(** C10: what a client writes over an established connection goes to the source as one
    write of all the ciphertext the engine has, in order, and nothing stays behind;
    when the write completes the client's callback is called, once, with its status. *)
Theorem tls_write_sends l c p e st t x x1 kl kp kc bufs cb s :
  tls_over s l c e t x kl kc → tls_on s p st kl kp → bufs ≠ [] → engine_ok x → engine_wraps x bufs x1 →
  pending x1 ≠ [] → Z.of_nat (length (pending x1)) < 2147483648 →
  uv_rc (llog s ++ [LWrite st (pending x1)]) = 0 →
  ∃ s' req x2, tls_write vt UV_ERRNO_MAX UV_EFAULT l c bufs (WUser cb) s = Ret (0, s') ∧
    llog s' = llog s ++ [LWrite st (pending x1)] ∧ engines (lrest s') !! e = Some x2 ∧ pending x2 = [] ∧
    writes s !! req = None ∧
    ∀ status, ∃ s2, uv_link_source_wrap_write_cb (run_write_fn note_write) req status s' = Ret (tt, s2) ∧
      llog s2 = llog s' ++ [LWriteCb (Some c) cb status] ∧ writes s2 = writes s.
Proof.
  intros Hs Hon Hne Hok Hw Hp Hlen Hrc. set (req := fresh (dom (writes s))).
  assert (writes s !! req = None) as Hreq by (apply not_elem_of_dom, is_fresh).
  destruct (tls_write_wp l c p e st t x x1 kl kp kc bufs cb s) as (x2 & Hx2 & Hrun); [done..|].
  apply wp_run in Hrun as (rc & s' & Hrun & -> & Hlog & Hen & Hlk & Hwr).
  exists s', req, x2. split_and!; try done. intros status.
  pose proof (write_completes req status l c kl cb s') as Hc. rewrite Hlk, Hwr, lookup_insert_eq in Hc.
  apply wp_run in Hc as ([] & s2 & Hrun2 & Hlog2 & Hwr2); [|apply Hs|apply Hs|done].
  exists s2. split_and!; [done|done|]. rewrite Hwr2. by apply delete_insert_id.
Qed.
End TlsRead.

(** ** Witnesses: an engine that adds no protection *)

(** Links with any engine: a client that records what it reads, the TLS link, a source. *)
Module ToyLink.
Section WithEngine.
Context {E : TlsEngine}.
Definition st : Type := lstate write_fn (tls_state unit).
Definition app_hs (cb : Z) (l : lid) (h : tls_handshake_state) : M st unit := lemit (LHandshake l (hs_code h)).
Definition app_alloc (cb : Z) (l : lid) (n : Z) : M st (option (list Z)) := mret None.
Definition app_read (cb : Z) (l : lid) (n : Z) (b : option (list Z)) : M st unit := mret tt.
Definition app_close (cb : Z) (l : lid) : M st unit := lemit (LClosed cb l).
Definition client : uv_link_methods_t write_fn (tls_state unit) :=
  mkmethods (λ _, mret 0) None (λ _ _ _ _, mret 0) None None (λ _ _ _, mret tt) None
    (Some (λ c n, mret (Some (replicate (Z.to_nat n) 0)))) (Some (λ c n b, lemit (LRead 5 c n b))).
Definition vt (k : kind) : uv_link_methods_t write_fn (tls_state unit) :=
  match k with
  | KUser _ => client
  | k => link_table (-4096) (-14) (-4095) (-105) (-103) (-12) (λ _, 0) app_close app_alloc app_read (λ _, true)
           app_hs 10 (λ _, None) 3 k
  end.
(** Stream 9 under source 1, TLS link 2 with engine 4, client 3. *)
Definition build : M st Z :=
  uv_link_source_init 1 9;; tlsuv_tls_link_init 2 (Some 4) 0;; uv_link_init 3 (KUser 5);;
  uv_link_chain vt (-22) 1 2;; uv_link_chain vt (-22) 2 3.
Definition empty (x : engine_t) : st := mkl ∅ ∅ ∅ {[ 9 := mkstream None false ]} ∅ ∅ [] (mkts {[ 4 := x ]} ∅ tt).
Definition built (x : engine_t) : st := match build (empty x) with Ret (_, s) => s | Fault _ => empty x end.
Definition link_of (s : st) (l : lid) : uv_link_s := default (mklink None None None None KTls None None 0 0 0 None None) (links s !! l).

Lemma built_over x : tls_over 5 (built x) 2 3 4 (mktls (Some 4) 0) x (link_of (built x) 2) (link_of (built x) 3).
Proof. split; try reflexivity; [split_and!; reflexivity|discriminate]. Qed.
Lemma built_on x : tls_on (built x) 1 9 (link_of (built x) 2) (link_of (built x) 1).
Proof. split; try reflexivity; [split_and!; reflexivity|eexists; split; reflexivity]. Qed.
End WithEngine.
End ToyLink.
#[export] Instance peer : OpenSslPeer.
Proof.
  refine {| ossl_expects := λ (s : SSL) (_ : list Z), s.1 = 1 |}; [done|done|].
  intros s n c o more rc out s' c' o' Hn Hs. cbn [SSL_read_ex ToyOpenSsl.lib]. unfold ToyOpenSsl.recv_record. cbn [run_ssl].
  unfold ssl_recv. cbn [fifo_available fifo_read list_fifo]. destruct (_ =? 0) eqn:Hz; cbn [mbind outcome_bind]; [by intros [= <- <- <- <- <-]|].
  destruct (Z.ltb_spec (Z.of_nat (length (take (Z.to_nat (ToyOpenSsl.record n)) c))) 0); [lia|].
  rewrite firstn_firstn, Nat.min_id. destruct (Z.to_nat (ToyOpenSsl.record n)) as [|k] eqn:Hk; [unfold ToyOpenSsl.record in Hk; lia|].
  destruct c as [|b c]; [done|]. cbn [firstn]. by intros [= <- <- <- <- <-].
Defined.

Abbreviation MbedBio := (MbedTlsEngine (B := tlsuv_BIO)).
Abbreviation OpenSslBio := (OpenSslEngine (B := tlsuv_BIO)).
Definition sender : mbedtls_engine tlsuv_BIO := mkmbed 16 None fifo_new fifo_new 0 0 (replicate 16 0) None.
(** The sender after two writes. *)
Definition sealed (bufs : list (list Z)) : mbedtls_engine tlsuv_BIO :=
  foldl (λ e b, match mbedtls_write e (Some b) 0 with Ret (_, _, e') => e' | Fault _ => e end) sender bufs.
Definition receiving := @ToyLink.built OpenSslBio ToyOpenSsl.eng.
Definition log_of {A} (m : outcome (A * @ToyLink.st MbedBio)) : option (list levent) := match m with Ret (_, s) => Some (llog s) | Fault _ => None end.
Lemma write_log : log_of (TlsLink.tls_write (@ToyLink.vt MbedBio) (-4096) (-14) 2 3 [[1; 2]; [3]] (WUser 8) (@ToyLink.built MbedBio sender)) =
  Some [LWrite 9 [254; 253; 252]].
Proof. vm_compute. reflexivity. Qed.
End ToyEnds.
Import ToyEnds ToyLink.

(** Three bytes in two buffers, which arrive in a piece of one byte, an empty one and one of two
    bytes, the last in a buffer of two. *)
Lemma tls_data_end_to_end_witness : ∃ sA' sB' evs outs,
  TlsLink.tls_write (@vt MbedBio) (-4096) (-14) 2 3 [[1; 2]; [3]] (WUser 8) (@built MbedBio sender) = Ret (0, sA') ∧
  llog sA' = [LWrite 9 [254; 253; 252]] ∧
  link_reads (@vt OpenSslBio) (-4096) (-14) (-4095) (-105) (-103) app_alloc app_read (λ _, true) app_hs 10
    2 [(1, [254; 0; 0]); (0, [9]); (2, [253; 252])] receiving = Ret (tt, sB') ∧
  llog sB' = evs ∧ Forall2 (gives 5 3) evs outs ∧ concat outs = [1; 2; 3].
Proof.
  assert (@engine_wraps MbedBio sender [[1; 2]; [3]] (sealed [[1; 2]; [3]])) as Hw
    by (eapply ew_cons; [reflexivity|vm_compute; discriminate|]; eapply ew_cons; [reflexivity|vm_compute; discriminate|]; apply ew_nil).
  destruct (tls_data_end_to_end (@vt MbedBio) (@vt OpenSslBio) (-4096) (-14) (-4095) (-105) (-103) (-12) (λ _, 0) (λ _, true)
    app_alloc app_read app_hs 10 5 5 (λ _, eq_refl) ltac:(lia) eq_refl eq_refl eq_refl
    2 3 1 4 9 _ _ (sealed [[1; 2]; [3]]) _ _ _ [[1; 2]; [3]] 8 (@built MbedBio sender) 2 3 4
    (mktls (Some 4) 0) ToyOpenSsl.eng (link_of receiving 2) (link_of receiving 3) receiving
    (built_over _) (built_on _)) as (sent & sA' & H1 & H2 & Hr);
    [done|split; apply fifo_new_ok|exact Hw|done|done|done|apply built_over|apply ToyOpenSsl.eng_ok|done|done|done|done|cbn; lia|].
  assert (sent = [254; 253; 252]) as -> by (pose proof write_log as Hl; rewrite H1 in Hl; cbn in Hl; rewrite H2 in Hl; by injection Hl).
  destruct (Hr [(1, [254; 0; 0]); (0, [9]); (2, [253; 252])]) as (sB' & evs & outs & H3 & H4 & H5 & H6);
    [by repeat constructor|done|]. exists sA', sB', evs, outs.
  split; [exact H1|]. split; [exact H2|]. split; [exact H3|]. split; [exact H4|]. split; [exact H5|exact H6].
Defined.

DIRECTIONS FOR THIS TASK:
All that belongs in your answer is the stretch of entries above from the line with "(** ** Witnesses: an" through the line with "Definition client : uv_link_methods_t", printed exactly.

PROBLEM SOLUTION:
(** ** Witnesses: an engine that adds no protection *)

(** Links with any engine: a client that records what it reads, the TLS link, a source. *)
Module ToyLink.
Section WithEngine.
Context {E : TlsEngine}.
Definition st : Type := lstate write_fn (tls_state unit).
Definition app_hs (cb : Z) (l : lid) (h : tls_handshake_state) : M st unit := lemit (LHandshake l (hs_code h)).
Definition app_alloc (cb : Z) (l : lid) (n : Z) : M st (option (list Z)) := mret None.
Definition app_read (cb : Z) (l : lid) (n : Z) (b : option (list Z)) : M st unit := mret tt.
Definition app_close (cb : Z) (l : lid) : M st unit := lemit (LClosed cb l).
Definition client : uv_link_methods_t write_fn (tls_state unit) :=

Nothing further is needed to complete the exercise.